His colleague Coral Elias arrives in the neighborhood shortly after, but she usually doesn’t join Brian in the building quite yet. “I sit in my car with jazz music, and I pray,” she explains. “Then at 7:30 I start walking up.”
Across the Harlem River at about the same time, teacher Kelly Simpson is walking ten blocks from the stop where the express bus drops her off. She could take the subway, which would deposit her just a couple of blocks from Our Lady Queen of Angels, where she also teaches middle school. But on that early morning walk, “I have time to reflect. I walk through the neighborhood, I look up at some of the buildings where our students live, and I think about the kids I have taught.”
Kelly’s colleague Stephanie Burgos also likes to be one of the first adults at school. With worship music on and the lights dim, she looks around her PreK classroom and focuses on one thought: “The Holy Spirit is here, in this room. God is here.”
Many of us, regardless of our professions, might consider these four morning rituals a good way to start any work day. But perhaps only teachers who have also juggled the many demands that await an educator each day might understand fully why these kick-off rituals are so crucial.

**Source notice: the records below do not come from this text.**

(** Every feature entry counts at most one value per counted site. *)
Definition tally_bounded (st : agg_state) : Prop :=
  forall feature c, get id (feature_counts st) feature = Some c ->
    n_true c + n_false c <= disabled_false_count st.

Lemma process_site_bounded st site :
  lookup_wf lk -> tally_bounded st -> tally_bounded (fst (process_site ref_field lk st site)).
Proof.
  intros Hwf Hb. destruct (hash_key (site_ref ref_field site)) eqn:Hh.
  - destruct (process_site_ok ref_field lk st site) as (st' & -> & Hc & _ & Hg); [by eexists|].
    intros feature c Hget. simpl. rewrite Hc. rewrite Hg in Hget by done.
    eapply add_counts_bound; [|apply tcount_fcount_le|exact Hget]. intros c0. apply Hb.
  - unfold process_site. rewrite Hh. intros feature c Hget. simpl in *.
    specialize (Hb feature c Hget). lia.
Qed.

(** C4 ([process_sites_bounded]): for every feature, [true + false]
    never exceeds [disabled_false_count] (spec, section 8): the loop
    preserves the bound, whether it completes or raises part way. *)
Theorem process_sites_bounded (st : agg_state) (sites : list document) :
  lookup_wf lk -> tally_bounded st ->
  tally_bounded (fst (process_sites ref_field lk st sites)).
Proof.
  intros Hwf. revert st. induction sites as [|site sites IH]; intros st Hb; [done|].
  simpl. pose proof (process_site_bounded st site Hwf Hb) as Hb1.
  destruct (process_site ref_field lk st site) as [st1 [e|]]; simpl in *; [done|].
  by apply IH.
Qed.
End AggregateTheorems.

(** ** The join between the site query and the lookup

    MongoDB decides which sites [site_filter] returns, Python decides
    what [id_to_flags.get(site.get(ref), {})] finds for them. *)

Section Join.
Variable ref_field : string.
Variable lk : lookup_dict.

(** For a hashable field value, the equality test of MongoDB compares
    that value alone. *)
Lemma eq_matches_hashable site x h :
  hash_key (site_ref ref_field site) = Some h ->
  eq_matches site ref_field x = bson_eqb (site_ref ref_field site) x.
Proof.
  unfold eq_matches, site_ref. destruct (sget site ref_field) as [[]|]; simpl;
    try discriminate; intros _; by rewrite orb_false_r.
Qed.

(** For a hashable reference, the [$in] condition is membership of the
    reference among the lookup's key values. *)
Lemma in_cond_hashable site h xs :
  hash_key (site_ref ref_field site) = Some h ->
  existsb (eq_matches site ref_field) xs = true <-> site_ref ref_field site ∈ xs.
Proof.
  intros Hh. rewrite existsb_exists, list_elem_of_In.
  setoid_rewrite (eq_matches_hashable site _ h Hh). setoid_rewrite bson_eqb_eq. naive_solver.
Qed.

Lemma false_candidate o :
  VBool false ∈ field_candidates o <->
  o = Some (VBool false) \/ exists l, o = Some (VList l) /\ VBool false ∈ l.
Proof.
  destruct o as [[]|]; simpl; rewrite ?elem_of_cons, ?list_elem_of_singleton, ?elem_of_nil;
    naive_solver.
Qed.

Lemma site_filter_ref site :
  matches (site_filter ref_field lk) site = true ->
  existsb (eq_matches site ref_field) (map (fun e : lkey * value => e.1.2) lk) = true.
Proof. unfold matches, site_filter. simpl. by intros [? _]%andb_prop. Qed.
(* ===== verification/Main.v ===== *)
(** * [main]: the pipeline of both scripts

    [main()] (src/PROD-WTFeaturesFlagsScript.py lines 30-126, the same
    lines of src/PROD-CZFeaturesFlagsScript.py) connects and pings
    (step 1, its own [try] whose handlers print and [return]), builds
    the lookup, queries and aggregates the sites, assembles the report
    and saves it (steps 2-5, one [try] whose handlers print, with a
    [finally] that closes the client).  The two scripts differ only in
    the names of [script_config]: [wt_config] and [cz_config].

    The world [main] acts on is the file system, the client's state and
    the console; the store is any [Store] instance. *)

From S2P Require Import Prelude PyValue PyDict Store Lookup Aggregate Paths FileSys SaveJson JsonParse.
From stdpp Require Import gmap.

Record script_config : Type := mk_config {
  cfg_database : string;      (** [DATABASE_NAME] *)
  cfg_config_coll : string;   (** the configuration collection *)
  cfg_flags_field : string;   (** the flags field of its documents *)
  cfg_site_coll : string;     (** ["site"] *)
  cfg_ref_field : string;     (** the site field referencing a configuration *)
  cfg_output : string         (** [OUTPUT_JSON_FILE] *)
}.

(** src/PROD-WTFeaturesFlagsScript.py lines 17-24, 54, 74 *)
Definition wt_config : script_config :=
  mk_config "controlPanel" "platform_server_api" "WT_FEATURES_FLAGS" "site" "platform_server_api_id"
            "C:\MongoDB\Wt-FF-PROD.json".

(** src/PROD-CZFeaturesFlagsScript.py lines 17-24, 54, 74 *)
Definition cz_config : script_config :=
  mk_config "controlPanel" "server_env" "FEATURES_FLAGS" "site" "server_env_id"
            "C:\MongoDB\combined_analysis_results-PROD.json".

(** [db = client[DATABASE_NAME]] and [db[SERVER_ENV_COLLECTION]]
    (lines 34-35): the configuration collection's namespace. *)
Definition config_ns (cfg : script_config) : namespace := (cfg_database cfg, cfg_config_coll cfg).

(** [db[SITE_COLLECTION]] (line 36). *)
Definition site_ns (cfg : script_config) : namespace := (cfg_database cfg, cfg_site_coll cfg).

Inductive client_state : Type := NoClient | ClientOpen | ClientClosed.

Record world : Type := mk_world {
  w_fs : fsys;
  w_client : client_state;
  w_out : list msg
}.

(** The handlers of step 1, lines 41-49. *)
Definition connect_msg (e : exc) : msg :=
  match e with
  | ConnectionFailure => MsgConnectFailed e
  | OperationFailure => MsgOpFailed e
  | _ => MsgUnexpected e
  end.

(** The handlers of steps 2-5, lines 119-122. *)
Definition processing_msg (e : exc) : msg :=
  match e with
  | OperationFailure => MsgOpFailedProcessing e
  | _ => MsgErrorProcessing e
  end.

Section Main.
Context {S : Type} `{Store S}.
Variable cfg : script_config.
Variable fl : path_flavor.
Variable s : S.

(** The configuration query of line 54. *)
Definition config_cursor : cursor :=
  st_find s (config_ns cfg) [] (config_projection (cfg_flags_field cfg)).

(** The site query of lines 72-78. *)
Definition site_cursor (lk : lookup_dict) : cursor :=
  st_find s (site_ns cfg) (site_filter (cfg_ref_field cfg) lk)
          (site_projection (cfg_ref_field cfg)).

(** Lines 52-117, the body of the second [try], with its handlers
    (lines 119-122): the file system and the lines printed. *)
Definition process (fs : fsys) : fsys * list msg :=
  match build_lookup (cfg_flags_field cfg) config_cursor with
  | Raise e => (fs, [MsgRetrieving; processing_msg e])
  | Ok lk =>
      let total := len lk in
      if decide (total = 0) then (fs, [MsgRetrieving; MsgTotal total; MsgNoIds]) else
      let '(st, oe) := aggregate (cfg_ref_field cfg) lk (site_cursor lk) in
      let out := [MsgRetrieving; MsgTotal total; MsgQuerying; MsgProcessing]
                 ++ map MsgWarning (warnings st) in
      match oe with
      | Some e => (fs, out ++ [processing_msg e])
      | None =>
          let data := report_json total (disabled_false_count st) (feature_counts st) in
          let '(fs', saved) := save_json fl fs data (cfg_output cfg) in
          (fs', out ++ saved ++ [MsgAllSaved (cfg_output cfg)])
      end
  end.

In a 2018 presentation to the American Educational Research Association, professor and elementary math teacher Deborah Loewenberg Ball identified 20 decisions she made as a teacher—in one minute and 28 seconds of a single class. Multiply that load by an eight-hour teaching day and you’ll understand some of teaching’s complexity—and perhaps appreciate even more the power and importance of routines, not just during the school day but before teachers even start it. They can be crucial for filtering out cognitive and emotional noise and fueling teachers’ focus.

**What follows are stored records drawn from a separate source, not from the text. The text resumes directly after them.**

(** The double nearest to the rational [q] (round-half-even, 53-bit
    significand, gradual underflow); [None] when the result would not be
    finite, where Python raises [OverflowError].  The argument is first
    put in lowest terms: the result depends on its value only. *)
Definition of_Q (q : Q) : option float :=
  let q := Qred q in
  if Qeq_bool q 0 then Some 0
  else
    let a := Qabs q in
    let ex := Z.max (ilog2 a - 52) (-1074) in
    let v := inject_Z (rne (a / pow2 ex)) * pow2 ex in
    if Qle_bool (pow2 1024) v then None
    else Some (Qred (if Qle_bool 0 q then v else - v)).

(** [a / b] on Python integers with [b <> 0]: the correctly rounded
    quotient. *)
Definition true_div (a b : Z) : option float :=
  of_Q (inject_Z a / inject_Z b).

(** [round(x, 2)]: the exact value of [x] is rounded half-even to two
    decimals, and the decimal is converted back to the nearest double. *)
Definition round2 (x : float) : option float :=
  of_Q (inject_Z (rne (x * 100)) / 100).

End PyFloat.

(* ===================================================================== *)
(** ** Bounded iteration for [while] loops *)
(* ===================================================================== *)

Module Loop.

Section Iterate.
Context {S R : Type}.

(** One pass through a loop body: a new state, or the loop's exit. *)
Variable body : S -> S + R.

(** At most [p] passes, stopping at the first exit.  The cost follows the
    passes really made, so a large bound is harmless. *)
Fixpoint iterate (p : positive) (s : S) : S + R :=
  match p with
  | xH => body s
  | xO p' =>
      match iterate p' s with
      | inl s' => iterate p' s'
      | inr r => inr r
      end
  | xI p' =>
      match body s with
      | inl s0 =>
          match iterate p' s0 with
          | inl s' => iterate p' s'
          | inr r => inr r
          end
      | inr r => inr r
      end
  end.

(** The same loop counted in unary, for induction. *)
Fixpoint iterate_nat (n : nat) (s : S) : S + R :=
  match n with
  | O => inl s
  | Datatypes.S n' =>
      match body s with
      | inl s' => iterate_nat n' s'
      | inr r => inr r
      end
  end.
End Iterate.

End Loop.

(* ===================================================================== *)
(** ** The request, the byte streams and the recordings directory *)
(* ===================================================================== *)

Definition bytes := list byte.

(** [len(b)] *)
Definition len (b : bytes) : Z := Z.of_nat (List.length b).

(** What one [read] call on a stream does: it hands over the bytes the
    transport has ready, or raises. *)
Inductive read_event :=
| Bytes (b : bytes)
| Raise (reason : string).

(** A byte stream ([request.stream], [wsgi.input]) is given by the outcome of
    its successive [read] calls; a stream may go on for ever. *)
Definition stream := nat -> read_event.

(** [s.read(n)] as the [k]-th call: at most [n] bytes are returned. *)
Definition read (s : stream) (k : nat) (n : Z) : read_event :=
  match s k with
  | Bytes b => Bytes (firstn (Z.to_nat n) b)
  | Raise m => Raise m
  end.

(** A finite stream: the listed reads, then end of file for ever. *)
Definition stream_of (l : list read_event) : stream :=
  fun k => nth k l (Bytes []).

Record request := {
  x_audio_sample_rates : option string;
  x_audio_bits : option string;
  x_audio_channel : option string;
  content_type_header : option string;
  content_length : option Z;
  req_stream : stream;                  (* request.stream *)
  wsgi_input : option stream            (* request.environ.get('wsgi.input') *)
}.

(** [headers.get(name, default)] *)
Definition get (h : option string) (default : string) : string :=
  match h with Some v => v | None => default end.

(** [datetime.datetime.now()] *)
Record datetime := {
  year : Z; month : Z; day : Z; hour : Z; minute : Z; second : Z
}.

(** [strftime("%Y%m%d_%H%M%S")] *)
Definition strftime (t : datetime) : string :=
  (PyStr.pad4 (year t) ++ PyStr.pad2 (month t) ++ PyStr.pad2 (day t) ++ "_"
   ++ PyStr.pad2 (hour t) ++ PyStr.pad2 (minute t) ++ PyStr.pad2 (second t))%string.

(** The wall clock seen by one request: the local date and time used for the
    file name, and the time stamp the filesystem gives to a file written
    now. *)
Record clock := { now : datetime; now_mtime : Z }.

(** A file of the recordings directory. *)
Record file := { name : string; data : bytes; st_mtime : Z }.

(** The directory [RECORDINGS_DIR], in the order the system lists it. *)
Definition directory := list file.

Definition exists_file (n : string) (d : directory) : bool :=
  existsb (fun f => String.eqb (name f) n) d.

(** [open(path, 'wb')] followed by [write], on a directory that can be
    written to: an existing file of that name is replaced, otherwise a file
    is added. *)
Fixpoint write_file (n : string) (b : bytes) (mtime : Z) (d : directory) : directory :=
  match d with
  | [] => [ {| name := n; data := b; st_mtime := mtime |} ]
  | f :: d' =>
      if String.eqb (name f) n
      then {| name := n; data := b; st_mtime := mtime |} :: d'
      else f :: write_file n b mtime d'
  end.

(* ===================================================================== *)
(** ** Log records and responses *)
(* ===================================================================== *)

Inductive log_record :=
| Warning_unexpected_content_type (ct : string)
| Info_received (sample_rate bits channels ct : string) (cl : option Z)
| Warning_exceeds_limit
| Error_reading_stream (reason : string)
| Info_trying_fallback
| Error_fallback_failed (reason : string)
| Warning_no_audio_data
| Info_saved (filename : string) (size : Z)
| Info_response (filename : string) (size : Z)
| Error_processing (reason : string).

Record success_body := {
  message : string;
  filename : string;
  size_bytes : Z;
  duration_seconds : PyFloat.float;
  sample_rate : string;
  bits_per_sample : string;
  channels : string
}.

(** The JSON object of a reply to [POST /api/audio]: its [status] field is
    ["success"] or ["error"]. *)
Inductive body :=
| Success (b : success_body)
| Error (message : string).

Definition status (b : body) : string :=
  match b with
  | Success _ => "success"
  | Error _ => "error"
  end.

Record response := { json : body; http_code : Z }.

Last week, we explored some of the routines these teachers and their St. Athanasius colleague Elizabeth Perez thoughtfully deploy so that students and classroom community can thrive. But as Kelly Simpson reflects, such habits are important for teachers’ states of mind as well.
OLQA, Kelly’s school, has a morning routine that many schools share: every teacher stands at the door and greets every student in a personal way as they arrive. They greet not only their students, but all the students who pass them. “That’s a routine that sets the day off on the right note for kids,” she explains, “so much so that if you’re not at the door, the kids will come find you. But it also lets the adults know if something is off with any one student. And it lets me start the day right; if I wasn’t in a good mood before that, I am now.”

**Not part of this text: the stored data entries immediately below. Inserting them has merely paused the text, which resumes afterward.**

(** * AceStreamScraper (ipfs_scraper.py): a shallow embedding and its properties

    The development follows the four stages of the script: fetch with
    retry, regex extraction from the [linksData] script, deduplication by
    identifier, and the two playlist writers, plus the [main] driver.

    Modelling conventions.
    - A Python [str] is a [text], a list of characters; a character is a
      code point below 256 (type [ascii]).  The character classes [\s],
      [\w], [\d] and [.] are the ones of Python's [re] module on [str]
      patterns, restricted to that range.
    - The regular expressions of the source are kept as syntax trees and
      run by a backtracking matcher with the priorities of [re] (greedy
      and lazy repetition, leftmost match, non-overlapping [finditer]).
    - The network and the HTML parser are outside the script; they are the
      two fields of an environment [env].  Either may fail: a request may
      raise, and so may the parser on a response.  Logging is not modelled.
    - [self] is a record threaded through the methods; the file system,
      the console and the history of requests form the [world].
    - A file name stands for the file it designates: the files of the world
      are keyed by the name as written, two names are two files, and
      [open(filename, "w")] is taken to succeed.  What the operating system
      does with relative paths, links or a missing directory is outside the
      model. *)

From Stdlib Require Import Ascii String ZArith Lia Sorted.
From stdpp Require Import base list gmap strings pretty.

Local Open Scope Z_scope.
#[local] Set Warnings "-clear-no-such-hyp".

(** ** Text *)

Definition text := list ascii.

Definition str (s : string) : text := list_ascii_of_string s.

Definition code (c : ascii) : N := N_of_ascii c.

Definition chr_eqb (a b : ascii) : bool := Ascii.eqb a b.

Definition dquote : ascii := Ascii.ascii_of_nat 34.

Definition apostrophe : ascii := Ascii.ascii_of_nat 39.

(** [qstr s] is [s] with every apostrophe replaced by a double quote: the
    way the literals that contain double quotes are written below. *)
Definition qstr (s : string) : text :=
  map (λ c, if chr_eqb c apostrophe then dquote else c) (str s).

(** ** Character classes of [re] (str patterns, no flags) *)

Definition is_space (c : ascii) : bool :=
  let n := code c in
  (((9 <=? n) && (n <=? 13)) || ((28 <=? n) && (n <=? 32))
   || (n =? 133) || (n =? 160))%N.

Definition is_digit (c : ascii) : bool :=
  let n := code c in ((48 <=? n) && (n <=? 57))%N.

Definition is_word (c : ascii) : bool :=
  let n := code c in
  (((48 <=? n) && (n <=? 57)) || ((65 <=? n) && (n <=? 90)) || (n =? 95)
   || ((97 <=? n) && (n <=? 122))
   || (n =? 170) || (n =? 178) || (n =? 179) || (n =? 181) || (n =? 185)
   || (n =? 186) || ((188 <=? n) && (n <=? 190))
   || ((192 <=? n) && (n <=? 214)) || ((216 <=? n) && (n <=? 246))
   || (248 <=? n))%N.

(** [[\w\d]] *)
Definition is_word_or_digit (c : ascii) : bool := is_word c || is_digit c.

Definition newline : ascii := Ascii.ascii_of_nat 10.

(** [.] without [re.DOTALL] *)
Definition dot (c : ascii) : bool := negb (chr_eqb c newline).

(** [.] under [re.DOTALL] *)
Definition dot_all (c : ascii) : bool := true.

(** ** Regular expressions and the backtracking matcher *)

Module Re.

Inductive greed := Greedy | Lazy.

Inductive regex :=
| Eps
| Chr (p : ascii → bool)
| Seq (r1 r2 : regex)
| Star (g : greed) (p : ascii → bool)
| Group (n : nat) (r : regex).

(** A literal string of the pattern. *)
Fixpoint Lit (s : text) : regex :=
  match s with
  | [] => Eps
  | c :: s' => Seq (Chr (chr_eqb c)) (Lit s')
  end.

(** [p+], greedy. *)
Definition Plus (p : ascii → bool) : regex := Seq (Chr p) (Star Greedy p).

Fixpoint seqs (rs : list regex) : regex :=
  match rs with
  | [] => Eps
  | r :: rs' => Seq r (seqs rs')
  end.

(** Captured groups, most recent first. *)
Definition caps := list (nat * text).

Definition group (n : nat) (cs : caps) : option text :=
  snd <$> List.find (λ e, Nat.eqb (fst e) n) cs.

Section Matcher.
Context {A : Type}.

Definition cont := text → caps → option A.

(** [p*] and [p*?] followed by the continuation [k]: the greedy form
    tries one more character first, the lazy form tries [k] first. *)
Fixpoint star_match (g : greed) (p : ascii → bool) (s : text) (cs : caps)
    (k : cont) : option A :=
  match g with
  | Lazy =>
      match k s cs with
      | Some a => Some a
      | None =>
          match s with
          | c :: s' => if p c then star_match g p s' cs k else None
          | [] => None
          end
      end
  | Greedy =>
      match s with
      | c :: s' =>
          if p c then
            match star_match g p s' cs k with
            | Some a => Some a
            | None => k s cs
            end
          else k s cs
      | [] => k s cs
      end
  end.

Fixpoint rmatch (r : regex) (s : text) (cs : caps) (k : cont) : option A :=
  match r with
  | Eps => k s cs
  | Chr p =>
      match s with
      | c :: s' => if p c then k s' cs else None
      | [] => None
      end
  | Seq r1 r2 => rmatch r1 s cs (λ s1 cs1, rmatch r2 s1 cs1 k)
  | Star g p => star_match g p s cs k
  | Group n r1 =>
      rmatch r1 s cs
        (λ s' cs', k s' ((n, take (length s - length s') s) :: cs'))
  end.
End Matcher.

(** A match object: the groups and the text after the match. *)
Record rmatch_result := { groups : caps; rest : text }.

(** The pattern anchored at the start of [s] ([pattern.match]). *)
Definition match_at (r : regex) (s : text) : option rmatch_result :=
  rmatch r s [] (λ s' cs, Some {| groups := cs; rest := s' |}).

(** [re.search]: the leftmost position at which the pattern matches. *)
Fixpoint search (r : regex) (s : text) : option rmatch_result :=
  match match_at r s with
  | Some m => Some m
  | None =>
      match s with
      | [] => None
      | _ :: s' => search r s'
      end
  end.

A few things strike us about some of the routines that our teachers use even when students aren’t present. First, they help teachers integrate their work into lives that include much more. Brian, Coral, Kelly, and Stephanie are parents and spouses, graduate students and community members. So Brian comes to work before school in part so that he can “shut work down as much as possible when I get home.” Coral likewise has a routine when she gets home from work. “I cook, I sit down with my girls to talk and help them with their work, and then at 8:30 I get back to work. I take one day at a time. My husband and I worked on that together, and it really helps.”
Second, their routines are intentional about sound. Major League ballplayers have walk-up songs; Coral Elias has jazz, while Brian, Kelly and Stephanie specifically seek out quiet at the start of the day. Given the persistent hum of a school day—even an orderly one—and the steady buzz of thoughts in a teacher’s head, starting the day in this peaceful, intentional way makes sense.
And finally, these routines of Partnership teachers include prayer. Stephanie Burgos describes those few minutes in her classroom before she leaves to greet her four-year-old students as “an intimate moment with me and God. I thank God for the brand new day; I ask him for the gifts that I need; I thank him for the gift of teaching–then I leave to go pick up the kids.”
After all, she explains, “If our goal is not to get into heaven, what are we here for?”
One of the most famous books about education from the early 2000s was titled The Discipline of Hope. There is no better description of what helps seasoned educators persevere in the work; what these routines embody; and what we all need right now. So maybe when we all get up tomorrow, at the moment we first realize the sun has risen again, we can send a prayer toward Brian and Stephanie in their quiet classrooms; Coral in her car; and Kelly walking through the neighborhood–along with all of the other teachers starting the rituals of a brand new day.